▶ _Exercise description_
Restate word for word the lines of the entries below, starting with the line that holds "Record udp_query : Type := UdpQuery" and ending with the line that holds "ip4_addr_isany (local_ip a) || (q_dest_ip", and no others.

▶ _Study material_
Content starts

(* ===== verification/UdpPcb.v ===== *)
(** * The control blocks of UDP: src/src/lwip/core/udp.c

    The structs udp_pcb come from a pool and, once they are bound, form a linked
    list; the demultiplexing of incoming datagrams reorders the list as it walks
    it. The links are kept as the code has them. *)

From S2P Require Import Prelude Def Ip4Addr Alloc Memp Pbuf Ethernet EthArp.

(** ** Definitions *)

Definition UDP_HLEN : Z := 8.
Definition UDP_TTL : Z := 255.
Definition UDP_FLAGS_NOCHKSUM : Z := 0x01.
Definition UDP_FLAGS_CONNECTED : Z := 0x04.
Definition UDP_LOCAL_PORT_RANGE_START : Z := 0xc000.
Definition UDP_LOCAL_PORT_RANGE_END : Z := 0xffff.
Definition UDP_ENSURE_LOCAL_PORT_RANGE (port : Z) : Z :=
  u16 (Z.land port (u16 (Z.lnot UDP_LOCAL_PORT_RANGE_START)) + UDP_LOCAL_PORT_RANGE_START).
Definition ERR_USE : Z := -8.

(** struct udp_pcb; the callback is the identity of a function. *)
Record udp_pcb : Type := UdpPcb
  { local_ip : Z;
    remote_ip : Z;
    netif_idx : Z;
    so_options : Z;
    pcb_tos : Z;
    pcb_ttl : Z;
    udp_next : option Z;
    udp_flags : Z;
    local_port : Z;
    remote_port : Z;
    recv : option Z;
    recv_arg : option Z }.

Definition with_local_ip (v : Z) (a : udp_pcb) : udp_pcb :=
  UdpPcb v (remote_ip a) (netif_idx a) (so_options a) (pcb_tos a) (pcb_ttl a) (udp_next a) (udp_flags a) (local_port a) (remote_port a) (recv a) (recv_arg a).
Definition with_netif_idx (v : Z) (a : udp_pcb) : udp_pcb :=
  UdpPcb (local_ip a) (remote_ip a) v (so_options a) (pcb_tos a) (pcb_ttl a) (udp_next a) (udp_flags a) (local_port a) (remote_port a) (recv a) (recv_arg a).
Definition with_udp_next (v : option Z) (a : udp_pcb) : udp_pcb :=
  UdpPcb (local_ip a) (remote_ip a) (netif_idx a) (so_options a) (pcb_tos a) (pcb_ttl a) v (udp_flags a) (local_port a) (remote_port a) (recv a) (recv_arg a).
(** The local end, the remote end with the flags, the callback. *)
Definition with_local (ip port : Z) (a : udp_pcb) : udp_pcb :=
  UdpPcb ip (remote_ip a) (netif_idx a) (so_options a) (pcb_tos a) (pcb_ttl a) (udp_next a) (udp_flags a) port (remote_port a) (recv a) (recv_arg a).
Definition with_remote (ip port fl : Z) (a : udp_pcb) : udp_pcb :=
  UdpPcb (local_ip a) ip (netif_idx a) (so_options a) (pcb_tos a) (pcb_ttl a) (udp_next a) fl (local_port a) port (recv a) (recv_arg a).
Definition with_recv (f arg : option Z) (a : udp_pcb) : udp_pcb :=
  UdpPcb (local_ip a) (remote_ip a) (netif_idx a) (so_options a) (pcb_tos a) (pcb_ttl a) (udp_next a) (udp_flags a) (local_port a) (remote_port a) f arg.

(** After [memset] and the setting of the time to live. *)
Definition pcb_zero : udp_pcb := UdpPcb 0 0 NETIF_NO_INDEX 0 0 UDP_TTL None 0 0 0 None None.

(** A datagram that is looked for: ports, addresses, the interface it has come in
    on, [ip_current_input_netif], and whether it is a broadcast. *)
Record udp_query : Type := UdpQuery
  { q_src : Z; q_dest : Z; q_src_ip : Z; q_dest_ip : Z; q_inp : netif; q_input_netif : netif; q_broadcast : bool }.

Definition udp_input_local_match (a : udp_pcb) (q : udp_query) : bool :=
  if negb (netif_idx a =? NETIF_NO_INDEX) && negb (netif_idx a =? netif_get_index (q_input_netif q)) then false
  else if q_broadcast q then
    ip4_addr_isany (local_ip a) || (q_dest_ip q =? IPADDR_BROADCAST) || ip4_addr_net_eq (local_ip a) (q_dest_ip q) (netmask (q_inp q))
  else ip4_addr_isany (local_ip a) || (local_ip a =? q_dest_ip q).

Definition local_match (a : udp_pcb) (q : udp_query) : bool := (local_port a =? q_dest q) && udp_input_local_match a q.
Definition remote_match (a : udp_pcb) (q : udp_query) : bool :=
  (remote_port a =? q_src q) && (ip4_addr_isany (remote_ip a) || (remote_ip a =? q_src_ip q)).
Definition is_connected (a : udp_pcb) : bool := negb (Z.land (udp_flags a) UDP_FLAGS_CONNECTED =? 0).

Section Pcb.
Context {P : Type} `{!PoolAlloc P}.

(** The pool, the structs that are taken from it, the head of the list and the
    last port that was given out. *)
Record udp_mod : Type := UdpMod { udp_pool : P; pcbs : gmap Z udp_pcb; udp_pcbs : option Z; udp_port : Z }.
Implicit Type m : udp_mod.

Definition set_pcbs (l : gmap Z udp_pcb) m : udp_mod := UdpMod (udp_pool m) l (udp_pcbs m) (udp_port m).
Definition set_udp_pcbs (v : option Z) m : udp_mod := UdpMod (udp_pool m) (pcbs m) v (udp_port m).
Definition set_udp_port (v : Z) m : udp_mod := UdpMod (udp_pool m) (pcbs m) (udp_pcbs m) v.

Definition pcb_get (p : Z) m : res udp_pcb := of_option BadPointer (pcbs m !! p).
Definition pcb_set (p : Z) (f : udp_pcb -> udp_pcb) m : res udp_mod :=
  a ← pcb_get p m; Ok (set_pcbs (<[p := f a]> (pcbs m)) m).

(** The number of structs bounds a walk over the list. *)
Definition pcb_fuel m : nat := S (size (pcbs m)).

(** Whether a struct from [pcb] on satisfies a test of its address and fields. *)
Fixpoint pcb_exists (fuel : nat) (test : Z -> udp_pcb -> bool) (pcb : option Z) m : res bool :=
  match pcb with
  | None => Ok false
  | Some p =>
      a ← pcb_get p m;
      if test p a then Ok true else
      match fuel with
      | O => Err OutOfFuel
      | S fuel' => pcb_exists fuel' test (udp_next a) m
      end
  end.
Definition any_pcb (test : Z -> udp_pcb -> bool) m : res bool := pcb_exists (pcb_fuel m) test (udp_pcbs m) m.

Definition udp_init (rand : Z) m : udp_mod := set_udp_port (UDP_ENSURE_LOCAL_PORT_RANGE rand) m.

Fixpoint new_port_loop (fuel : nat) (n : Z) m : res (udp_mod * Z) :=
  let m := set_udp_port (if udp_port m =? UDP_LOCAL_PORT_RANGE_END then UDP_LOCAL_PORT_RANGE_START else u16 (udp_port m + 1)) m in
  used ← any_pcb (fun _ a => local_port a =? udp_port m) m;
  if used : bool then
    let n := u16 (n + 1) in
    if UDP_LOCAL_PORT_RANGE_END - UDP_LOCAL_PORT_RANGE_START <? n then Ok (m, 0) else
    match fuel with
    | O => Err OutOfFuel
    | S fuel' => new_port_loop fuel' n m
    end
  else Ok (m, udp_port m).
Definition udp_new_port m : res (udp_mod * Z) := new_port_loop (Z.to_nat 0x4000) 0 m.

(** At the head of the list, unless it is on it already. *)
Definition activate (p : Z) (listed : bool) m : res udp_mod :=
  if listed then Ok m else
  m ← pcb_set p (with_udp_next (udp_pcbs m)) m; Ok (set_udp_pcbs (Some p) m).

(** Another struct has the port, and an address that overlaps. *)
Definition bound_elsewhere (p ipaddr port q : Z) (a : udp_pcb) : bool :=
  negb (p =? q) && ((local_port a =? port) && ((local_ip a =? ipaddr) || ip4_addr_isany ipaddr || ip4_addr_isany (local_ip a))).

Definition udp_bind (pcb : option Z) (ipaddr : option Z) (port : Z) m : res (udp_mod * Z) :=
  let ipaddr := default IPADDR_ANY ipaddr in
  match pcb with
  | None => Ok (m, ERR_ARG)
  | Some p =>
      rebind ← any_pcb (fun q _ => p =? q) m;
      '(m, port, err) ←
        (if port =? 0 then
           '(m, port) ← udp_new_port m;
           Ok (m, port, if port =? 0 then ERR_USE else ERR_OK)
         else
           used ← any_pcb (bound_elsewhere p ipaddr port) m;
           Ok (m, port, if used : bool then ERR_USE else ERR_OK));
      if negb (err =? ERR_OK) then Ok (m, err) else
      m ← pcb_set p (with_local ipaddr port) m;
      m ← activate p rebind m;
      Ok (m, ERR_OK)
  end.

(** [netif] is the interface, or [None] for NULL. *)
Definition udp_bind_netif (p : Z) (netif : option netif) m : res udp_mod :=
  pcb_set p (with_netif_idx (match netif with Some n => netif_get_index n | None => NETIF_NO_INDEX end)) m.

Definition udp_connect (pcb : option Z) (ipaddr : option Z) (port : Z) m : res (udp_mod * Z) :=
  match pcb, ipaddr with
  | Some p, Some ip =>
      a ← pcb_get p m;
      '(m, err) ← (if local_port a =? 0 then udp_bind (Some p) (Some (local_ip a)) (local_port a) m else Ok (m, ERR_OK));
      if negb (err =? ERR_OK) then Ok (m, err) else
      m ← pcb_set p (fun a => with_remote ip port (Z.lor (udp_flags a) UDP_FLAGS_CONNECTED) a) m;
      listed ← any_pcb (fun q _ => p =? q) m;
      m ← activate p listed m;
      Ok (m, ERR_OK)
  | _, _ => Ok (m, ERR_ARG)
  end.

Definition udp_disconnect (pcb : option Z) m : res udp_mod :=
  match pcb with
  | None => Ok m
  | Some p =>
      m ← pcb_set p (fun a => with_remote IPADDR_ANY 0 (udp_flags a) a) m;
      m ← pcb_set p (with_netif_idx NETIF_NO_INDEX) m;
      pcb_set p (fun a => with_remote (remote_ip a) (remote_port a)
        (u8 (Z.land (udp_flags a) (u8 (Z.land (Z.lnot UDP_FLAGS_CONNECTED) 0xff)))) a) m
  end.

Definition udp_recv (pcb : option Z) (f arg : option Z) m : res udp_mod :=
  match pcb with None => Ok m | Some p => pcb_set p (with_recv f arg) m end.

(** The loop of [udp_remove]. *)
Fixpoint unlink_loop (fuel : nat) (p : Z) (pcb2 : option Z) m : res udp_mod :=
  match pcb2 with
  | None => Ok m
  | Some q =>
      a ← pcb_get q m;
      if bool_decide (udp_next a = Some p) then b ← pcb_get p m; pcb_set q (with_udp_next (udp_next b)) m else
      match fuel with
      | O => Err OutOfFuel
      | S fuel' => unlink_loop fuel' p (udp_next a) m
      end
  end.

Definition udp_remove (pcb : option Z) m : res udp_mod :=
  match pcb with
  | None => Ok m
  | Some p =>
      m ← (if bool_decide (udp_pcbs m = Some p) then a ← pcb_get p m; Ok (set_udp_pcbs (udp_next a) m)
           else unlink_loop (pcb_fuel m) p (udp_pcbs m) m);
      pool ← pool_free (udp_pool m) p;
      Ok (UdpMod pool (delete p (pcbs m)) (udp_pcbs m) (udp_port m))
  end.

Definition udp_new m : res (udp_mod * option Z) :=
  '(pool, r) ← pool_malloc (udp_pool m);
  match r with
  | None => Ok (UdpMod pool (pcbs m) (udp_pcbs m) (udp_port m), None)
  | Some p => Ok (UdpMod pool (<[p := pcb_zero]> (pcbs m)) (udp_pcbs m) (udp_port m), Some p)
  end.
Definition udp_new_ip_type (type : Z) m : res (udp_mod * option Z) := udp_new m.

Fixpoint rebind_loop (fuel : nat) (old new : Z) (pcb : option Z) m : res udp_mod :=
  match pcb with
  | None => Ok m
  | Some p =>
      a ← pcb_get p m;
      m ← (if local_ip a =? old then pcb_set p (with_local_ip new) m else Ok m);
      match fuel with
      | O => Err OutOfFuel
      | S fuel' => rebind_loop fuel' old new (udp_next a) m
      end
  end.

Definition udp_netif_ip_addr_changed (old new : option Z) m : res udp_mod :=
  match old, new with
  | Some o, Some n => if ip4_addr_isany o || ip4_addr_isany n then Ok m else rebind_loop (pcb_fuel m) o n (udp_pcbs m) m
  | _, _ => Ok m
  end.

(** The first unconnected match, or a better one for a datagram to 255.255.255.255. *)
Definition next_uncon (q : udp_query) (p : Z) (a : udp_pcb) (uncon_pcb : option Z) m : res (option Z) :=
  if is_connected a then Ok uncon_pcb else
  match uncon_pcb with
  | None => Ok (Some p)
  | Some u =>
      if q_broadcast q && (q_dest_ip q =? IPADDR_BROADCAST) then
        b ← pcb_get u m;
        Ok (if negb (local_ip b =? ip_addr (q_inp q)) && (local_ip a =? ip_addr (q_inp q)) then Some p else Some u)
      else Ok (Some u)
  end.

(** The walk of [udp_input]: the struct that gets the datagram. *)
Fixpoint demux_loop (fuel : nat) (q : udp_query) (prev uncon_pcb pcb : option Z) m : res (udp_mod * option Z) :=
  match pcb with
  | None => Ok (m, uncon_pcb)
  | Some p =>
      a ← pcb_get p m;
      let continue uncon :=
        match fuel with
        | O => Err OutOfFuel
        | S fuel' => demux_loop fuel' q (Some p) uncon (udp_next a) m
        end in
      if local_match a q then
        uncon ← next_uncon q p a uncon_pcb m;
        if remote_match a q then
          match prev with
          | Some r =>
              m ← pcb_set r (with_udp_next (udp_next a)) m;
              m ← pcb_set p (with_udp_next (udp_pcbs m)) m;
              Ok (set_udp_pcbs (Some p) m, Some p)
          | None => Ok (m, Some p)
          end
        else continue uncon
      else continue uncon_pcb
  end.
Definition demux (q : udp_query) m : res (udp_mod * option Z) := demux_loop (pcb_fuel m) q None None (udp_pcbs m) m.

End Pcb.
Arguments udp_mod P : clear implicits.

Content ends

▶ _Response_
Record udp_query : Type := UdpQuery
  { q_src : Z; q_dest : Z; q_src_ip : Z; q_dest_ip : Z; q_inp : netif; q_input_netif : netif; q_broadcast : bool }.

Definition udp_input_local_match (a : udp_pcb) (q : udp_query) : bool :=
  if negb (netif_idx a =? NETIF_NO_INDEX) && negb (netif_idx a =? netif_get_index (q_input_netif q)) then false
  else if q_broadcast q then
    ip4_addr_isany (local_ip a) || (q_dest_ip q =? IPADDR_BROADCAST) || ip4_addr_net_eq (local_ip a) (q_dest_ip q) (netmask (q_inp q))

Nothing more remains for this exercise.